**Description of the task**
From the line with "Ltac v_node G" to the line with "Abbreviation goal kind", retype every line exactly, including those two, and leave out the rest of the data below.
------------------------------------
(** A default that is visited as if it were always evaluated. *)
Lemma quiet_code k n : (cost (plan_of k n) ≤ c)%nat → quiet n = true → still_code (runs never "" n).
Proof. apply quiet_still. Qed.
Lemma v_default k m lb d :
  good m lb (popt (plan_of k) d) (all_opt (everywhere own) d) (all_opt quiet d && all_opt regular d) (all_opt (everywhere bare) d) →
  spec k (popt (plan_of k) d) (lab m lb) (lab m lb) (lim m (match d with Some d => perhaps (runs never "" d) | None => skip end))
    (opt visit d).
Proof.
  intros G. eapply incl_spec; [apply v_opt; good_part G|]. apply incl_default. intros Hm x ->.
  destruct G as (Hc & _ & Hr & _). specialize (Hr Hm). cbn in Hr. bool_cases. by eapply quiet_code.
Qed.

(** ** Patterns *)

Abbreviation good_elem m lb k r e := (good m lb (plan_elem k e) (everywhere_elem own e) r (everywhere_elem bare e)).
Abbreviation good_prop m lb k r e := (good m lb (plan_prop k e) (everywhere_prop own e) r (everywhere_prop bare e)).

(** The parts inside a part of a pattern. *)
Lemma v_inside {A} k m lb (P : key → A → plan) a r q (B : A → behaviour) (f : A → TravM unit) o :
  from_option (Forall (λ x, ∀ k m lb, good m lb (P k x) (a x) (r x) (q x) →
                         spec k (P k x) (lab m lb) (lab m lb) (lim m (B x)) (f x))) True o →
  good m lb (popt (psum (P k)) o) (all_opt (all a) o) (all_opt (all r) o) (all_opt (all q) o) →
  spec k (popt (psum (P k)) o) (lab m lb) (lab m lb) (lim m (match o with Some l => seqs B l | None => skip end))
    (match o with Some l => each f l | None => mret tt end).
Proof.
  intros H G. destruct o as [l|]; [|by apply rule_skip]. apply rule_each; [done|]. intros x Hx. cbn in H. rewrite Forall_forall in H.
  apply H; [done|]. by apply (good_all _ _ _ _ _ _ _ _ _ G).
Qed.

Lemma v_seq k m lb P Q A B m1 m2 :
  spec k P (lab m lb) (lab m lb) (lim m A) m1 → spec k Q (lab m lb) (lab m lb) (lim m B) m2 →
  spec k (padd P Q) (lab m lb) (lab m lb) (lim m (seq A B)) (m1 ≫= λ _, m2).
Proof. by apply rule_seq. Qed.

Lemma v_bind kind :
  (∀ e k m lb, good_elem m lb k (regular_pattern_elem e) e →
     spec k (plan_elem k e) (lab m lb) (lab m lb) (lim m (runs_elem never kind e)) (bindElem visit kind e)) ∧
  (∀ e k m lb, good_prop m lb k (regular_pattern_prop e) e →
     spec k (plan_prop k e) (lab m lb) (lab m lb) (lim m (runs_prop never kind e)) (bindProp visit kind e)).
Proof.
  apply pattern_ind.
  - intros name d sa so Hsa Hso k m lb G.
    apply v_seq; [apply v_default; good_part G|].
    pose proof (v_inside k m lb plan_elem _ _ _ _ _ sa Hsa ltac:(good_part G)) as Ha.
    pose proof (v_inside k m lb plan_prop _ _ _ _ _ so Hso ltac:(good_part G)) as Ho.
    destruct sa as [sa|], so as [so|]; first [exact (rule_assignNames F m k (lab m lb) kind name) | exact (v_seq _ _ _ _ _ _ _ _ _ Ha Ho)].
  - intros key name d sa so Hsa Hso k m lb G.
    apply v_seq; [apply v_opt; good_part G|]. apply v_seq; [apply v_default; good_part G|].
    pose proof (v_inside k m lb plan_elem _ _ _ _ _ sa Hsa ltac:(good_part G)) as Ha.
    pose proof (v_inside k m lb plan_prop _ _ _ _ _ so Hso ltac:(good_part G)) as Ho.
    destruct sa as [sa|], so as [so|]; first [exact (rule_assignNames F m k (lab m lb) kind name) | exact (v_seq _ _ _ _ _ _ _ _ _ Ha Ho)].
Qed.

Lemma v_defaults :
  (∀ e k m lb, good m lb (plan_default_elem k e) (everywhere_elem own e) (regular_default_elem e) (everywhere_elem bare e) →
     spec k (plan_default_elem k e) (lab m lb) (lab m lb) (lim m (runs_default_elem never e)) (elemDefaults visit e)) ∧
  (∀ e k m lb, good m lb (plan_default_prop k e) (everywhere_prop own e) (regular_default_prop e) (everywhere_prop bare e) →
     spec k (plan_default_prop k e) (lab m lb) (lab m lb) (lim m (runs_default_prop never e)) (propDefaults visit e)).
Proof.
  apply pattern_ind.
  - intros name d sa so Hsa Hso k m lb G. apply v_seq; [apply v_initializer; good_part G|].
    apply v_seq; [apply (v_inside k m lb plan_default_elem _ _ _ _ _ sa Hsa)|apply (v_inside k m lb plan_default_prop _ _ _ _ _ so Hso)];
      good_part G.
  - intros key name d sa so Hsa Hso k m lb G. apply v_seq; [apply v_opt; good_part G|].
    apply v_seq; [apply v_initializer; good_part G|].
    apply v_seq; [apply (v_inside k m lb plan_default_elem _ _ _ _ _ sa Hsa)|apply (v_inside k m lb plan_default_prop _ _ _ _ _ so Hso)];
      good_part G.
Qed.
------------------------------------
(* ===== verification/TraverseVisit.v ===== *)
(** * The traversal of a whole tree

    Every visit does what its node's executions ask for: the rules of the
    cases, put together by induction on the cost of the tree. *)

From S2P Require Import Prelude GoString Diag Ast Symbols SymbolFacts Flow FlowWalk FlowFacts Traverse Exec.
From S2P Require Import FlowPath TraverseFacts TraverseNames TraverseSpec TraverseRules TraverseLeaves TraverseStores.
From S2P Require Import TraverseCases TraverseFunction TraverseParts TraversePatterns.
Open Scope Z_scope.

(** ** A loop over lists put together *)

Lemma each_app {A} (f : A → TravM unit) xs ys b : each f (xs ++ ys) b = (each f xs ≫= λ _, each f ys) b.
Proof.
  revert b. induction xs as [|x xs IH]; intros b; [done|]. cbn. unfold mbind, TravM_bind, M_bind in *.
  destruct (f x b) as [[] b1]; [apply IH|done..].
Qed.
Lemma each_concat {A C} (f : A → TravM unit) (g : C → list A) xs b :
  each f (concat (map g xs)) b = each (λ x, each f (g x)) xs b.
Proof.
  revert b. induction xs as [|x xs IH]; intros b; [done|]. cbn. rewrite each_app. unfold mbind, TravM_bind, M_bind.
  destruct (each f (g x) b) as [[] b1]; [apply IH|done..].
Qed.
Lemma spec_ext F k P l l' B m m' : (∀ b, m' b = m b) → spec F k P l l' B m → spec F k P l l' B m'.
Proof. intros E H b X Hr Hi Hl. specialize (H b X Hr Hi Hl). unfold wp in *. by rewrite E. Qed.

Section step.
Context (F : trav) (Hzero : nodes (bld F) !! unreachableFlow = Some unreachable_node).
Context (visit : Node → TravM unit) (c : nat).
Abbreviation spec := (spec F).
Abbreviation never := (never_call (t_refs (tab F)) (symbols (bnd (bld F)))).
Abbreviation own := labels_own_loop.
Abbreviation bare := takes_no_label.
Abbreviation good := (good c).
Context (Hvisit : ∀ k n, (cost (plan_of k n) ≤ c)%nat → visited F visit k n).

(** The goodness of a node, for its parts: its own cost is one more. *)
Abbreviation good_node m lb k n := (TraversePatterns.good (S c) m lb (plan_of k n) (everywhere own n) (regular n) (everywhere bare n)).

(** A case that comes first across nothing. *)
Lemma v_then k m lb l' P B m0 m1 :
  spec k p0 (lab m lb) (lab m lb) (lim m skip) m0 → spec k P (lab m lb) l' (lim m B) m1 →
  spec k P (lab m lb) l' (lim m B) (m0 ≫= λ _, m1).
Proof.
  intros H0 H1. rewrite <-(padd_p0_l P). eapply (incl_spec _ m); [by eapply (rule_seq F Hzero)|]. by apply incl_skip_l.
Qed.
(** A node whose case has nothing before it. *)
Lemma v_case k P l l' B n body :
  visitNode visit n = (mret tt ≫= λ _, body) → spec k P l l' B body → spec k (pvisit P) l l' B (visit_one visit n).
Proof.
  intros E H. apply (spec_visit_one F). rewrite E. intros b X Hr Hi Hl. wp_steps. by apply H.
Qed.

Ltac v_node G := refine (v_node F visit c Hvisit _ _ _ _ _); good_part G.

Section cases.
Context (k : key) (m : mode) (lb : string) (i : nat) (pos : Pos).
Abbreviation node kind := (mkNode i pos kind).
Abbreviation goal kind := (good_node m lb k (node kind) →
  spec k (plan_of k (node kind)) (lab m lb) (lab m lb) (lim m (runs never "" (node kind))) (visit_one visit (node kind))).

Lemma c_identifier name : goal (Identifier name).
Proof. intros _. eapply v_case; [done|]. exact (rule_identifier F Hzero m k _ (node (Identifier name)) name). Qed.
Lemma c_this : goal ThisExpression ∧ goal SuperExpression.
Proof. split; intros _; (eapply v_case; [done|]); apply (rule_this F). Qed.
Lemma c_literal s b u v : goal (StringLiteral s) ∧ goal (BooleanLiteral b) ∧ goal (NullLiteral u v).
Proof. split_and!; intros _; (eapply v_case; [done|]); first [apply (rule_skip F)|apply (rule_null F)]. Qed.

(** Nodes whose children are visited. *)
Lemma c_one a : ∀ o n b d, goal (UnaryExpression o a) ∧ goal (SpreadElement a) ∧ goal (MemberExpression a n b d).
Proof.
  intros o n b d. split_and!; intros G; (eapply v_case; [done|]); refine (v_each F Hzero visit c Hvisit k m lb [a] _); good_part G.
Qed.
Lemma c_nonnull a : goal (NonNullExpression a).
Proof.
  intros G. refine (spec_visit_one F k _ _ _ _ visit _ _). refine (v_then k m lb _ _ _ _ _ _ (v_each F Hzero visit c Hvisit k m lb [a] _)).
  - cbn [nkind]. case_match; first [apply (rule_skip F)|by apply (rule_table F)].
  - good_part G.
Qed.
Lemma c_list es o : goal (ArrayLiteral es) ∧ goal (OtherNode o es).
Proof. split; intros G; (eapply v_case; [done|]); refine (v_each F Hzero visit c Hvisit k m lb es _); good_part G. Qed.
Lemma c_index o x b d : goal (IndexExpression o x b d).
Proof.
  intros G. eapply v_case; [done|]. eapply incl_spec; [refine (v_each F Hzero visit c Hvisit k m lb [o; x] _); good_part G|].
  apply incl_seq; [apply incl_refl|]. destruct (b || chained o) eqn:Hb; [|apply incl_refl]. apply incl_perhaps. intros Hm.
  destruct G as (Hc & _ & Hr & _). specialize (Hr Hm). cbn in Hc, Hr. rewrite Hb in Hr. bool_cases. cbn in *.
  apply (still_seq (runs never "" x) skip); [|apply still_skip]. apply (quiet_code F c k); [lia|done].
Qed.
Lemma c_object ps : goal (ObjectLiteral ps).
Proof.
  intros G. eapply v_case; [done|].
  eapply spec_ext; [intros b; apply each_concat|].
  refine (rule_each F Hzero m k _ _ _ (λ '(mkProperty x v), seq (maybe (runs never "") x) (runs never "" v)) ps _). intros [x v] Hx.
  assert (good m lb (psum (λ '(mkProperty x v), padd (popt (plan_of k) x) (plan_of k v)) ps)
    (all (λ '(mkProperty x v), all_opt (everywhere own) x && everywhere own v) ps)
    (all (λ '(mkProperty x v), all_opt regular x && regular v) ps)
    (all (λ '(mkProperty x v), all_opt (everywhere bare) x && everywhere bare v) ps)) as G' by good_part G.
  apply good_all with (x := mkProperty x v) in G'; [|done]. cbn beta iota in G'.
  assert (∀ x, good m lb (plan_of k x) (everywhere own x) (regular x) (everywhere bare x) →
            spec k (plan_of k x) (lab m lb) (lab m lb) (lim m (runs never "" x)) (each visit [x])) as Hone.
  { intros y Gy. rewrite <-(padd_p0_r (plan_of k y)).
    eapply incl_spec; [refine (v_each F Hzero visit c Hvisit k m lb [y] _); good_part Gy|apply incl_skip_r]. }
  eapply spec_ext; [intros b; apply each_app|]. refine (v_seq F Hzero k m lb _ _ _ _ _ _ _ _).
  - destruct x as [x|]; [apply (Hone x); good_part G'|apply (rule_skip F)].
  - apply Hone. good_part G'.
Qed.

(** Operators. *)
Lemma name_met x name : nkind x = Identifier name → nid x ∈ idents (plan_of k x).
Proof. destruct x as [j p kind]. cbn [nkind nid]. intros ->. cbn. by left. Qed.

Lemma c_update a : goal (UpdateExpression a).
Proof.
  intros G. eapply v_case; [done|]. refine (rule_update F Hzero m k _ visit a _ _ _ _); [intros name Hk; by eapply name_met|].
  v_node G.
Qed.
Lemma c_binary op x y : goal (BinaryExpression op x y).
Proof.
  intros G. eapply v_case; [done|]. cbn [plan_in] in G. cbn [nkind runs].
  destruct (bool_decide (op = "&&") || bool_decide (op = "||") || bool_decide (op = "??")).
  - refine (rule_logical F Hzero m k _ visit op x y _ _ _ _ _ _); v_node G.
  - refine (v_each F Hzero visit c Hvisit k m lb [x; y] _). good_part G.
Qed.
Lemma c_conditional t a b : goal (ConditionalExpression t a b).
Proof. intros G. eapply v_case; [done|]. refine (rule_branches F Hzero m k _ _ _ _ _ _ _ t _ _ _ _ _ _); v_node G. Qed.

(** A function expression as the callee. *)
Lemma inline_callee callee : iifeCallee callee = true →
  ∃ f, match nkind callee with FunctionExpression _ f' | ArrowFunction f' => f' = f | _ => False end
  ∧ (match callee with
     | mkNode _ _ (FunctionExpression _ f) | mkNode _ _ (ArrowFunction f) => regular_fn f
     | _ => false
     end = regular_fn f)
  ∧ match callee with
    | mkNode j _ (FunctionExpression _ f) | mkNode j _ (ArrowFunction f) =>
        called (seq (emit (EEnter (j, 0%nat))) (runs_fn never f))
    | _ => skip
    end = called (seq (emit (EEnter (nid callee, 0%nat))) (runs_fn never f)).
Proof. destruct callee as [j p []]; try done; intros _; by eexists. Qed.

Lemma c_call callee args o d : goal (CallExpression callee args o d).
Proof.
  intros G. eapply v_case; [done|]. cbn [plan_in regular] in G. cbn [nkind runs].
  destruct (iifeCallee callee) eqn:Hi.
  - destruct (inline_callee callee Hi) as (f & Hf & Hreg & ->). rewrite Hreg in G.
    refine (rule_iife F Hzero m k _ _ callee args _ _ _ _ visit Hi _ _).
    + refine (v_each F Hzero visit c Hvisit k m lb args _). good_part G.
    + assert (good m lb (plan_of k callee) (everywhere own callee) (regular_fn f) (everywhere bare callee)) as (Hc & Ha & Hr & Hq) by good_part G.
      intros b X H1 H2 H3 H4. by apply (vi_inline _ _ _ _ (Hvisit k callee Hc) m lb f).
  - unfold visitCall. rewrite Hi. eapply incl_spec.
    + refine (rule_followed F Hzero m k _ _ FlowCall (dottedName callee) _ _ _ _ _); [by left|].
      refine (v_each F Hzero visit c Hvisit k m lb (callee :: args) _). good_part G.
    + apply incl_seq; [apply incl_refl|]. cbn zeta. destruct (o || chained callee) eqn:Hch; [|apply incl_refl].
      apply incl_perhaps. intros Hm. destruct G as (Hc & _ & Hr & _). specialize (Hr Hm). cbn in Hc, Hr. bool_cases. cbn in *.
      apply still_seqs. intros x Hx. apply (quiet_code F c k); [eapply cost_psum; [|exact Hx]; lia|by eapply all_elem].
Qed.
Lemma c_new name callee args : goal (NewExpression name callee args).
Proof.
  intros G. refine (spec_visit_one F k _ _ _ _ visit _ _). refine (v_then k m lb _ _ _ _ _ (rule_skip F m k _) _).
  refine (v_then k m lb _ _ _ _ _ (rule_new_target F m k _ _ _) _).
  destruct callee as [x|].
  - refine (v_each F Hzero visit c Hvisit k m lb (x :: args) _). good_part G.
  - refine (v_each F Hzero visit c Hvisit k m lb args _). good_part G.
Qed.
------------------------------------
**Answer box**
Ltac v_node G := refine (v_node F visit c Hvisit _ _ _ _ _); good_part G.

Section cases.
Context (k : key) (m : mode) (lb : string) (i : nat) (pos : Pos).
Abbreviation node kind := (mkNode i pos kind).
Abbreviation goal kind := (good_node m lb k (node kind) →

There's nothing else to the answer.